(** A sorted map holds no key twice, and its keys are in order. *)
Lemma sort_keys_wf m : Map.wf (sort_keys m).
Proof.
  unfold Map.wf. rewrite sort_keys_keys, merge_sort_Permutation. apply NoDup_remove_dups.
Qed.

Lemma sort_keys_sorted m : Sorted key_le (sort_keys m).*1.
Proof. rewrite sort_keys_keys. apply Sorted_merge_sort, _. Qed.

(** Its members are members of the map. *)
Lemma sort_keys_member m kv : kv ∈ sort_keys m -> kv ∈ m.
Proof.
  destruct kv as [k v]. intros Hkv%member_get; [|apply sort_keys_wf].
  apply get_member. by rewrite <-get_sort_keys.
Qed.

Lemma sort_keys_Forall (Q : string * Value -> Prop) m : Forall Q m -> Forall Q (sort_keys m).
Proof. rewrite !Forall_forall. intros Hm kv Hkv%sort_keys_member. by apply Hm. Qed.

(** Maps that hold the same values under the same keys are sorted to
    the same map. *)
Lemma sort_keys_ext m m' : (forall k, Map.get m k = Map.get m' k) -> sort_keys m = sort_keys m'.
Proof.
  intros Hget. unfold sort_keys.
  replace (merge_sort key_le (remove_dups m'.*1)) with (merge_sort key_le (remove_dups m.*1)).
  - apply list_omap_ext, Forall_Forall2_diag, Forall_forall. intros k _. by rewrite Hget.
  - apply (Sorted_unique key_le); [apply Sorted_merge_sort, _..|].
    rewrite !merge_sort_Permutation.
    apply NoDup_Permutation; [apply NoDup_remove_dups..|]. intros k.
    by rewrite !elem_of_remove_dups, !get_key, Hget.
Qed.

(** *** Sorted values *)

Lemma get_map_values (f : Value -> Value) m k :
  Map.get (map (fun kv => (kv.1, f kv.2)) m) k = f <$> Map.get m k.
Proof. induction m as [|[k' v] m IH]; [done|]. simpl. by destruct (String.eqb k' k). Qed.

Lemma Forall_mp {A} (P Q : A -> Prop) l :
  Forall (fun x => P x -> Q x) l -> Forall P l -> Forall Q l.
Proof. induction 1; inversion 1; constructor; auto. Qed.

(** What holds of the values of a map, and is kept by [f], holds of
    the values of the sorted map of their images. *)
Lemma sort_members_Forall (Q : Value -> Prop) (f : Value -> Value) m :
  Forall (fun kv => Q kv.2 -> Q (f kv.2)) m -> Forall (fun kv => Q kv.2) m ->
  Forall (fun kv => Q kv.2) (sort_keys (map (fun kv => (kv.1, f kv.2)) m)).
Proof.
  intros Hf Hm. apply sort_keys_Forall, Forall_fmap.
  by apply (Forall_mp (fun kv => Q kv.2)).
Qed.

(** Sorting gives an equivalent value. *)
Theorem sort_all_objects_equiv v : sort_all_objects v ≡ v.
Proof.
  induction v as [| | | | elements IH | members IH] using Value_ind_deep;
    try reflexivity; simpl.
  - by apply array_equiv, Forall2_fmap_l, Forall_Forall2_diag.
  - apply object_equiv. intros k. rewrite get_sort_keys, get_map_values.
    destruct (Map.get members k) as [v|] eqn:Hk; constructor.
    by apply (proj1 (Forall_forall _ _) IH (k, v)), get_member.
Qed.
--*--
=== Task goal ===
A verbatim copy of the listing above, starting from the line with "Proof. rewrite !Forall_forall." and running to its last line, is the only output needed.

=== The completed task ===
Proof. rewrite !Forall_forall. intros Hm kv Hkv%sort_keys_member. by apply Hm. Qed.

(** Maps that hold the same values under the same keys are sorted to
    the same map. *)
Lemma sort_keys_ext m m' : (forall k, Map.get m k = Map.get m' k) -> sort_keys m = sort_keys m'.
Proof.
  intros Hget. unfold sort_keys.
  replace (merge_sort key_le (remove_dups m'.*1)) with (merge_sort key_le (remove_dups m.*1)).
  - apply list_omap_ext, Forall_Forall2_diag, Forall_forall. intros k _. by rewrite Hget.
  - apply (Sorted_unique key_le); [apply Sorted_merge_sort, _..|].
    rewrite !merge_sort_Permutation.
    apply NoDup_Permutation; [apply NoDup_remove_dups..|]. intros k.
    by rewrite !elem_of_remove_dups, !get_key, Hget.
Qed.

(** *** Sorted values *)

Lemma get_map_values (f : Value -> Value) m k :
  Map.get (map (fun kv => (kv.1, f kv.2)) m) k = f <$> Map.get m k.
Proof. induction m as [|[k' v] m IH]; [done|]. simpl. by destruct (String.eqb k' k). Qed.

Lemma Forall_mp {A} (P Q : A -> Prop) l :
  Forall (fun x => P x -> Q x) l -> Forall P l -> Forall Q l.
Proof. induction 1; inversion 1; constructor; auto. Qed.

(** What holds of the values of a map, and is kept by [f], holds of
    the values of the sorted map of their images. *)
Lemma sort_members_Forall (Q : Value -> Prop) (f : Value -> Value) m :
  Forall (fun kv => Q kv.2 -> Q (f kv.2)) m -> Forall (fun kv => Q kv.2) m ->
  Forall (fun kv => Q kv.2) (sort_keys (map (fun kv => (kv.1, f kv.2)) m)).
Proof.
  intros Hf Hm. apply sort_keys_Forall, Forall_fmap.
  by apply (Forall_mp (fun kv => Q kv.2)).
Qed.

(** Sorting gives an equivalent value. *)
Theorem sort_all_objects_equiv v : sort_all_objects v ≡ v.
Proof.
  induction v as [| | | | elements IH | members IH] using Value_ind_deep;
    try reflexivity; simpl.
  - by apply array_equiv, Forall2_fmap_l, Forall_Forall2_diag.
  - apply object_equiv. intros k. rewrite get_sort_keys, get_map_values.
    destruct (Map.get members k) as [v|] eqn:Hk; constructor.
    by apply (proj1 (Forall_forall _ _) IH (k, v)), get_member.
Qed.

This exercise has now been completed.